**Task statement**
Using the data below, return the stretch from the line that contains "dst <> src ->" through the line that contains "node_type source = kFile", both included, exactly as it stands and nothing beyond it.

Data excerpts Block Start

(** C37: a shadow changes a list that the master keeps.  Whenever setAttr() without a new mode succeeds, whatever it sets, the
    master leaves every list as it is, while the shadow, which applies the recorded mode with applyAttr(), sets the masks of the
    node's list from the mode and adds the flags kMasked and kWriteThrough; the lists differ if those flags were not all set. *)
Theorem chown_changes_shadow_acl time log s tm cx inode setmask attrmode attruid attrgid attratime attrmtime clear s1 log1 :
  history goals (new_master time) log (MkMaster s tm) -> client cx -> is_Some (session cx) -> has setmask SET_MODE_FLAG = false ->
  setAttr goals cx inode setmask attrmode attruid attrgid attratime attrmtime clear s = Some (inr tt, s1, log1) ->
  exists x n1 s2, candidate cx inode s = Some (inr x, s, []) /\ md_nodes s1 !! x = Some n1 /\ md_acls s1 = md_acls s /\
    replay_log goals log1 s = Some s2 /\
    forall acl, AclStorage.get (md_acls s) x = Some (Some acl) ->
      AclStorage.get (md_acls s2) x = Some (Some (setMode acl (node_mode n1) (is_directory n1))) /\
      (Z.lor (flags_ acl) (Z.lor kMasked kWriteThrough) <> flags_ acl -> AclStorage.get (md_acls s2) x <> AclStorage.get (md_acls s1) x).
Proof.
  intros H (u & g & [C1 C2 C3 C4]) [ses Hses] Hset E. destruct (reached goals _ _ _ _ H) as [Hok _].
  destruct (setAttr_keeps cx u ses _ _ _ _ _ _ _ _ _ _ _ Hok C1 C2 C3 Hses Hset E)
    as (x & n & n1 & mode & Hx & En & En1 & Ha & Hbits & Hmode & Hdir & uid & gid & atime & mtime & ->).
  destruct (applyAttr_syncs s x n mode (ts cx) uid gid atime mtime Hok En) as (s2 & E2 & Hacls); [intros i Hi; apply Hbits; lia|].
  exists x, n1, s2. split; [done|]. split; [done|]. split; [done|]. split; [cbn [replay_log restore_line]; by rewrite E2|].
  intros acl Hacl. specialize (Hacls acl Hacl). rewrite Hmode, Hdir. split; [done|]. intros Hf. rewrite Hacls, Ha, Hacl. intros [= Heq].
  apply Hf. by apply (f_equal flags_) in Heq.
Qed.

(** ** Directories that undel() makes *)

(** A directory that undel() makes, or that a shadow makes for its entry, and its list. *)
Lemma make_directory s parent pn name y t (inheritAcl : bool) :
  meta_ok s -> md_nodes s !! parent = Some pn -> is_dir pn = true -> FsTree.lookup (md_nodes s) parent name = None -> unused y s ->
  exists s1 n1 parentAcl n0, createNode goals t parent name kDirectory kUndelDirectoryMode 0 0 0 false inheritAcl y s = Some s1 /\
    md_nodes s1 !! y = Some n1 /\ (if inheritAcl then AclStorage.get (md_acls s) parent else Some None) = Some parentAcl /\
    inherit_permissions pn (new_node pn t kDirectory y (DirectoryData new_directory)) parentAcl kUndelDirectoryMode 0 (md_acls s) = Some (n0, md_acls s1) /\
    node_mode n1 = node_mode n0.
Proof.
  intros Hok Ep Hd Hfree [Hnew Huint].
  assert (isNameUsed (md_nodes s) parent name = false) as Hfree' by (unfold isNameUsed; rewrite Hfree; by apply bool_decide_eq_false; intros [? ?]).
  destruct (createNode_ok goals s Hok parent y name kDirectory pn Ep (is_dir_directory _ _ Hok _ _ Ep Hd) Hfree' Hnew Huint eq_refl t kUndelDirectoryMode 0 0 0 false inheritAcl)
    as (s1 & n & E & _ & _ & (_ & _ & L3) & _ & data & pacl & n0 & acls & Ed & Ea & Ei & En).
  destruct (L3 n) as (n1 & f & En1 & Hch); [by rewrite lookup_insert_eq|]. simpl in Ed. injection Ed as <-.
  exists s1, n1, pacl, n0. split; [done|]. split; [done|]. split; [done|].
  assert (node_mode n = node_mode n0) as Hm by (rewrite En; unfold owned; by destruct (has _ _)).
  split; [|by rewrite (ch_mode _ _ _ _ Hch)]. rewrite Ei. do 2 f_equal. unfold createNode in E. rewrite bool_decide_false in E by done.
  cbn [create_data mbind option_bind] in E. change (md_nodes (incrementNodeCounters kDirectory s)) with (md_nodes s) in E.
  change (md_acls (incrementNodeCounters kDirectory s)) with (md_acls s) in E. rewrite Ep in E. cbn [mbind option_bind] in E.
  rewrite Ea in E. cbn [mbind option_bind] in E. rewrite Ei in E. cbn [mbind option_bind] in E. rewrite Hnew in E.
  destruct (FsTree.link _ _ _ _ _ _ _) as [nodes'|]; [|done]. cbn [mbind option_bind] in E. by injection E as <-.
Qed.

(** The recorded mode is that of undel(). *)
Lemma undel_mode pn : Z.land (u16 (initial_mode pn kDirectory kUndelDirectoryMode)) kPermissionsMask = kUndelDirectoryMode.
Proof.
  apply Z.bits_inj'. intros i Hi. rewrite permissions_mask_bit, u16_bit by done. unfold initial_mode. rewrite bool_decide_true by done.
  rewrite Z.lor_spec, permissions_mask_bit, Z.land_spec by done. destruct (Z.ltb_spec i 12).
  - replace (Z.testbit kExtraAttributesMask i) with false; [rewrite (proj2 (Z.ltb_lt i 16)) by lia; by rewrite andb_false_r, orb_false_r, !andb_true_r|].
    symmetry. assert (i = 0 \/ i = 1 \/ i = 2 \/ i = 3 \/ i = 4 \/ i = 5 \/ i = 6 \/ i = 7 \/ i = 8 \/ i = 9 \/ i = 10 \/ i = 11) as Hc by lia.
    destruct_or! Hc; by subst i.
  - rewrite andb_false_r. symmetry. apply (Z.bits_above_log2 493); [lia|]. simpl. lia.
Qed.

(** One step of the walk of undel(). *)
Lemma undel_walk_step cx x parent name last names y fresh :
  undel_walk goals cx x parent false (name :: last :: names) (y :: fresh) =
    (found ← look parent name;
     match found with
     | Some z => n ← node z; _ ← require (is_dir n) ERROR_CANTCREATEPATH; undel_walk goals cx x z false (last :: names) (y :: fresh)
     | None =>
       _ ← effect (createNode goals (ts cx) parent name kDirectory kUndelDirectoryMode 0 0 0 false false y);
       _ ← reads (fun _ => if isPersonalityMaster cx then Some tt else None);
       _ ← log_create cx parent name kDirectory 0 0 0 y;
       undel_walk goals cx x y true (last :: names) fresh
     end).
Proof. reflexivity. Qed.


(** ** Quotas of a move *)

(** The replaced node counts as one byte. *)
Lemma move_quota_refuses s src dst srcn dn d source replaced entry :
  meta_ok s -> md_nodes s !! src = Some srcn -> is_dir srcn = true -> md_nodes s !! dst = Some dn -> directory_of dn = Some d ->
  dst <> src -> isAncestor (md_nodes s) dst src = Some false ->
  node_type source = kFile -> getSize goals source = 0 -> node_type replaced <> kFile -> node_type replaced <> kDirectory ->
  quota_get (md_quota s) kInode dst = Some entry -> 0 < limit_of entry kHard kSize < 2 ^ 64 - 1 -> st_size (dir_stats d) = 0 ->
  move_quota goals dst src source (Some replaced) s = Some (inl ERROR_QUOTA, s, []).
Proof.
  intros Hok Es Hs Ed Hd Hne Hanc Hts Hzero Htr1 Htr2 Hq [Hl1 Hl2] Hsize.
  pose proof (mo_tree _ _ Hok) as T. destruct (tree_chain _ _ _ _ _ _ T Es (is_dir_directory _ _ Hok _ _ Es Hs)) as [la Hla].
  destruct (tree_chain _ _ _ _ _ _ T Ed (ltac:(by eexists))) as [lb Hlb]. rewrite (isAncestor_chain _ _ _ _ _ _ _ T Hla) in Hanc.
  injection Hanc as Hanc%bool_decide_eq_false. unfold move_quota, moved_in. rewrite Hts, Hzero.
  replace (match node_type replaced, directory_of replaced with
    | kDirectory, Some d0 => (st_inodes (dir_stats d0), st_size (dir_stats d0))
    | kFile, _ => (1, getSize goals replaced)
    | _, _ => (1, 1)
    end) with (1, 1) by (by destruct (node_type replaced)).
  run. rewrite (exceeded_move_chain _ _ _ src dst root la lb) by (done || by eapply chain_last). run.
  assert (existsb (tested (md_nodes s) (md_quota s) [(kInodes, 1 - 1); (kSize, 0 - 1)]) (List.filter (fun z => negb (bool_decide (z ∈ la))) lb) = true) as ->;
    [|done].
  apply existsb_exists. exists dst. split.
  - apply filter_In. destruct (chain_head _ _ _ Hlb) as [lb' ->]. split; [by left|]. rewrite bool_decide_false; [done|].
    destruct (chain_head _ _ _ Hla) as [la' ->]. simpl in Hanc. intros [->|?]%elem_of_cons; done.
  - unfold tested, test_dir_quota_noparents. rewrite Ed. pose proof (directory_is_dir goals s dst dn Hok Ed (ltac:(by eexists))) as Hdir.
    unfold is_dir in Hdir. apply bool_decide_eq_true in Hdir. rewrite Hdir. unfold directory_of in Hd. destruct (node_data dn) as [|d0| | |]; try done.
    injection Hd as ->. rewrite (tree_ids goals _ T dst dn Ed), Hq. cbn [existsb]. rewrite Hsize. change (u64 (0 + (0 - 1))) with (2 ^ 64 - 1).
    rewrite (proj2 (Z.eqb_neq (limit_of entry kHard kSize) 0)), (proj2 (Z.ltb_lt (limit_of entry kHard kSize) _)) by lia. simpl. by rewrite orb_true_r.
Qed.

Data excerpts Block End

**Result for this exercise**
  dst <> src -> isAncestor (md_nodes s) dst src = Some false ->
  node_type source = kFile -> getSize goals source = 0 -> node_type replaced <> kFile -> node_type replaced <> kDirectory ->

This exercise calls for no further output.